**DATA PROVIDED**
(** X10: a scan over a warm cache does not touch the source: on a scanner
    whose pool has a worker and whose pause [time.sleep] takes, when at
    each of the times a fetch is made the start date can be computed and
    every symbol has a fresh entry that can be read, the scan leaves the
    world as it was but for the pauses, and every result carries the
    cached series and no error. *)
Theorem scan_symbols_warm_cache_skips_source `{PyTime} (self : Scan.Scanner)
    (symbols : list string) (interval : string) (schedule : list nat) (w : World)
    (cached : string -> DataFrame) :
  (0 < Scan.max_concurrent self)%Z ->
  (forall t, sleep_error t (Scan.batch_delay_ms self) = None) ->
  (forall sym (k : nat), sym ∈ symbols -> (k < length symbols)%nat ->
     let w_k := elapse (Z.of_nat k * pause_microseconds self) w in
     (exists start,
        Scan.start_date (today w_k) (data_lookback_days (Scan.config self)) = Ok start)
     /\ Cache.is_fresh (Scan.cache self) sym interval w_k = Ok true
     /\ exists f, files w !! Cache._get_cache_path (Scan.cache self) sym interval = Some f
          /\ payload f = Parquet (cached sym)) ->
  exists results,
    Scan.scan_symbols self symbols interval schedule w
    = (Ok results, elapse (Z.of_nat (length symbols) * pause_microseconds self) w)
    /\ Forall (fun r => Scan.data r = Some (cached (Scan.symbol r))
                        /\ Scan.error r = None) results.
Proof.
  intros Hpool Hsleep Hwarm. unfold Scan.scan_symbols.
  case_bool_decide as Hle; [lia|].
  destruct (as_completed_warm self interval (length symbols)
              (fun sym => Some (cached sym)) Hsleep schedule symbols [] w 0%Z)
    as (out & Heq & Hr).
  - done.
  - intros sym k Hin Hk. rewrite Z.add_0_l.
    destruct (Hwarm sym k Hin Hk) as (Hstart & Hfresh & f & Hf & Hpl).
    split; [done|]. split; [done|]. by exists f, (cached sym).
  - exists out. rewrite Z.add_0_l, elapse_0 in Heq. split; [done|]. by apply Hr.
Qed.

Lemma scan_symbols_warm_cache_skips_source_witness :
  exists results,
    @Scan.scan_symbols TimeCases.sample_time Sample.scanner ["AAPL"; "aapl"] "1d" [1; 0]
      Sample.cached_world
    = (Ok results,
       elapse (Z.of_nat (length ["AAPL"; "aapl"]) * pause_microseconds Sample.scanner)
         Sample.cached_world)
    /\ Forall (fun r => Scan.data r = Some Sample.frame /\ Scan.error r = None) results.
Proof.
  apply (@scan_symbols_warm_cache_skips_source TimeCases.sample_time Sample.scanner
           ["AAPL"; "aapl"] "1d" [1; 0] Sample.cached_world (fun _ => Sample.frame));
    [reflexivity | reflexivity |].
  intros sym k Hin Hk.
  assert (sym = "AAPL" \/ sym = "aapl") as Hsym.
  { apply elem_of_cons in Hin as [->|Hin]; [by left|].
    apply elem_of_cons in Hin as [->|Hin]; [by right|]. by apply elem_of_nil in Hin. }
  assert (k = 0 \/ k = 1) as Hk' by (simpl in Hk; lia).
  destruct Hsym as [-> | ->], Hk' as [-> | ->];
    (split; [by eexists|]; split; [vm_compute; reflexivity|];
     exists {| st_mtime := 0; payload := Parquet Sample.frame |};
     split; reflexivity).
Defined.

(** ** What a generated signal looks like *)

Section GeneratedSignals.
Context `{PyFormat}.
Import Signals.

Lemma evaluate_conditions_reasons_length self rsi stoch macd macd_signal :
  length (evaluate_conditions self rsi stoch macd macd_signal).2 = 3.
Proof.
  unfold evaluate_conditions.
  repeat match goal with |- context [if ?b then _ else _] => destruct b end;
    reflexivity.
Qed.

**TASK STATEMENT**
Word for word, repeat every entry listed above.

**ANSWER AREA**
(** X10: a scan over a warm cache does not touch the source: on a scanner
    whose pool has a worker and whose pause [time.sleep] takes, when at
    each of the times a fetch is made the start date can be computed and
    every symbol has a fresh entry that can be read, the scan leaves the
    world as it was but for the pauses, and every result carries the
    cached series and no error. *)
Theorem scan_symbols_warm_cache_skips_source `{PyTime} (self : Scan.Scanner)
    (symbols : list string) (interval : string) (schedule : list nat) (w : World)
    (cached : string -> DataFrame) :
  (0 < Scan.max_concurrent self)%Z ->
  (forall t, sleep_error t (Scan.batch_delay_ms self) = None) ->
  (forall sym (k : nat), sym ∈ symbols -> (k < length symbols)%nat ->
     let w_k := elapse (Z.of_nat k * pause_microseconds self) w in
     (exists start,
        Scan.start_date (today w_k) (data_lookback_days (Scan.config self)) = Ok start)
     /\ Cache.is_fresh (Scan.cache self) sym interval w_k = Ok true
     /\ exists f, files w !! Cache._get_cache_path (Scan.cache self) sym interval = Some f
          /\ payload f = Parquet (cached sym)) ->
  exists results,
    Scan.scan_symbols self symbols interval schedule w
    = (Ok results, elapse (Z.of_nat (length symbols) * pause_microseconds self) w)
    /\ Forall (fun r => Scan.data r = Some (cached (Scan.symbol r))
                        /\ Scan.error r = None) results.
Proof.
  intros Hpool Hsleep Hwarm. unfold Scan.scan_symbols.
  case_bool_decide as Hle; [lia|].
  destruct (as_completed_warm self interval (length symbols)
              (fun sym => Some (cached sym)) Hsleep schedule symbols [] w 0%Z)
    as (out & Heq & Hr).
  - done.
  - intros sym k Hin Hk. rewrite Z.add_0_l.
    destruct (Hwarm sym k Hin Hk) as (Hstart & Hfresh & f & Hf & Hpl).
    split; [done|]. split; [done|]. by exists f, (cached sym).
  - exists out. rewrite Z.add_0_l, elapse_0 in Heq. split; [done|]. by apply Hr.
Qed.

Lemma scan_symbols_warm_cache_skips_source_witness :
  exists results,
    @Scan.scan_symbols TimeCases.sample_time Sample.scanner ["AAPL"; "aapl"] "1d" [1; 0]
      Sample.cached_world
    = (Ok results,
       elapse (Z.of_nat (length ["AAPL"; "aapl"]) * pause_microseconds Sample.scanner)
         Sample.cached_world)
    /\ Forall (fun r => Scan.data r = Some Sample.frame /\ Scan.error r = None) results.
Proof.
  apply (@scan_symbols_warm_cache_skips_source TimeCases.sample_time Sample.scanner
           ["AAPL"; "aapl"] "1d" [1; 0] Sample.cached_world (fun _ => Sample.frame));
    [reflexivity | reflexivity |].
  intros sym k Hin Hk.
  assert (sym = "AAPL" \/ sym = "aapl") as Hsym.
  { apply elem_of_cons in Hin as [->|Hin]; [by left|].
    apply elem_of_cons in Hin as [->|Hin]; [by right|]. by apply elem_of_nil in Hin. }
  assert (k = 0 \/ k = 1) as Hk' by (simpl in Hk; lia).
  destruct Hsym as [-> | ->], Hk' as [-> | ->];
    (split; [by eexists|]; split; [vm_compute; reflexivity|];
     exists {| st_mtime := 0; payload := Parquet Sample.frame |};
     split; reflexivity).
Defined.

(** ** What a generated signal looks like *)

Section GeneratedSignals.
Context `{PyFormat}.
Import Signals.

Lemma evaluate_conditions_reasons_length self rsi stoch macd macd_signal :
  length (evaluate_conditions self rsi stoch macd macd_signal).2 = 3.
Proof.
  unfold evaluate_conditions.
  repeat match goal with |- context [if ?b then _ else _] => destruct b end;
    reflexivity.
Qed.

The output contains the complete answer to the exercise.